---- Given information

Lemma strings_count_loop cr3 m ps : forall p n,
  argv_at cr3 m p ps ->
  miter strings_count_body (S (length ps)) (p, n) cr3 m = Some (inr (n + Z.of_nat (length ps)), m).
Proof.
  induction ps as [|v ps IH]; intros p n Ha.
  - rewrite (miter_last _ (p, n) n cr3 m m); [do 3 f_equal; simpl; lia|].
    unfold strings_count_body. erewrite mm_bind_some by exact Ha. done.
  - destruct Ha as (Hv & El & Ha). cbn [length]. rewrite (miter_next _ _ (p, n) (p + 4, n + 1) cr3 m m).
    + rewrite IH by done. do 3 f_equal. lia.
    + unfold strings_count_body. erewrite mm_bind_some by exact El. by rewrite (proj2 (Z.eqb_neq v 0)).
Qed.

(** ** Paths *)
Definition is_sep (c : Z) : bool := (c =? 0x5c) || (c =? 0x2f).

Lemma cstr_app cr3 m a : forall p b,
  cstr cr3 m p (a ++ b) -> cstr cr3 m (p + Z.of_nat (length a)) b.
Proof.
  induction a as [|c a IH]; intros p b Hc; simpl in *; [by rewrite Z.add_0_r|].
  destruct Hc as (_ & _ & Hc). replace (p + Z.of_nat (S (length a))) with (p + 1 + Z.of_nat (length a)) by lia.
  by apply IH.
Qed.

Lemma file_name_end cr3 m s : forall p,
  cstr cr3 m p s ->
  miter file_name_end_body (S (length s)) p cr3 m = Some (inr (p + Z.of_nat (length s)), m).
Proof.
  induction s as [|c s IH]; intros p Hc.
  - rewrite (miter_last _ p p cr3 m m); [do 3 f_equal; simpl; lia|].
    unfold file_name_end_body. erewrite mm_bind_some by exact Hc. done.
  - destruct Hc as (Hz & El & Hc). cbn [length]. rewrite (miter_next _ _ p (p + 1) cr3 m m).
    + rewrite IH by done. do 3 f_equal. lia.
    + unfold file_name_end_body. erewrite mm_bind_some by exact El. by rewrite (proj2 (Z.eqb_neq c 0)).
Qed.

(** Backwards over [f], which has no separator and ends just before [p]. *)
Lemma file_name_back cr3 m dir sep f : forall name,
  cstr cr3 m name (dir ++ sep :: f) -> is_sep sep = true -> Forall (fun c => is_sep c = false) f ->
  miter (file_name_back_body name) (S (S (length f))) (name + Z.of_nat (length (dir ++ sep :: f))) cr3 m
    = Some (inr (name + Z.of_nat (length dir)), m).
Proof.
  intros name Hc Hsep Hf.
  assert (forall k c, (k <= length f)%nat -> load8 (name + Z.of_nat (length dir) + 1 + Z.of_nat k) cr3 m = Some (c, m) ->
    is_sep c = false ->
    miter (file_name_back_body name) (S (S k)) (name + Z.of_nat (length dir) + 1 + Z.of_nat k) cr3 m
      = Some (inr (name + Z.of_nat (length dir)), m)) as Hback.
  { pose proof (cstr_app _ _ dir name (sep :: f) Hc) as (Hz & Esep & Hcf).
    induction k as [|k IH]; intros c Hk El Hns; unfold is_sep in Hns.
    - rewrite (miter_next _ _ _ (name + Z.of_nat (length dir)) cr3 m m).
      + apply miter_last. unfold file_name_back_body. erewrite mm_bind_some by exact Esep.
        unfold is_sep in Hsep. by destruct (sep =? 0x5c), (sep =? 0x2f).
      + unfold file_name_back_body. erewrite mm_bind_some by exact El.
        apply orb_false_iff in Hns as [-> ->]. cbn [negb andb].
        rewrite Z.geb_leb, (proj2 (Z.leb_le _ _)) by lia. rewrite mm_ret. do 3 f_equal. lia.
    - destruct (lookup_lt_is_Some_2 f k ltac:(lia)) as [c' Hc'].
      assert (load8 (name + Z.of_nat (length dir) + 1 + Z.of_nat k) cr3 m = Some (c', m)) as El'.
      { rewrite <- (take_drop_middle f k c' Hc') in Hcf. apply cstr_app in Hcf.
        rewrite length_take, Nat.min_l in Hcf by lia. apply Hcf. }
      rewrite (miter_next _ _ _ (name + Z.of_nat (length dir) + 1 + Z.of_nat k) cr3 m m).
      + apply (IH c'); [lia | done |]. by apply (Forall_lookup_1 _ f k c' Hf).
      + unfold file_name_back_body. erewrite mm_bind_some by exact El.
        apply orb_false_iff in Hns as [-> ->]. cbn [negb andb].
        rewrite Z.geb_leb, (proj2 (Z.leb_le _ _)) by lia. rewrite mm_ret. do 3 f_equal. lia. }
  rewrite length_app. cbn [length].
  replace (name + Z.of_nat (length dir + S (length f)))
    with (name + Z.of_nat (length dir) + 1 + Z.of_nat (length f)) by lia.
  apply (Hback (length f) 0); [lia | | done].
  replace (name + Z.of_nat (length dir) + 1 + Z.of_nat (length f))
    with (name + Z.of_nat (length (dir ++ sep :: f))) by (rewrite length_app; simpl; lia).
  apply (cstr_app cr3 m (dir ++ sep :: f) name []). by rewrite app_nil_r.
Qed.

--------

◆ **What is being asked**
For this exercise, find all lines in the records containing the word "simpl" and copy them.

◆ **Written response**
  - rewrite (miter_last _ (p, n) n cr3 m m); [do 3 f_equal; simpl; lia|].
  induction a as [|c a IH]; intros p b Hc; simpl in *; [by rewrite Z.add_0_r|].
  - rewrite (miter_last _ p p cr3 m m); [do 3 f_equal; simpl; lia|].
    with (name + Z.of_nat (length (dir ++ sep :: f))) by (rewrite length_app; simpl; lia).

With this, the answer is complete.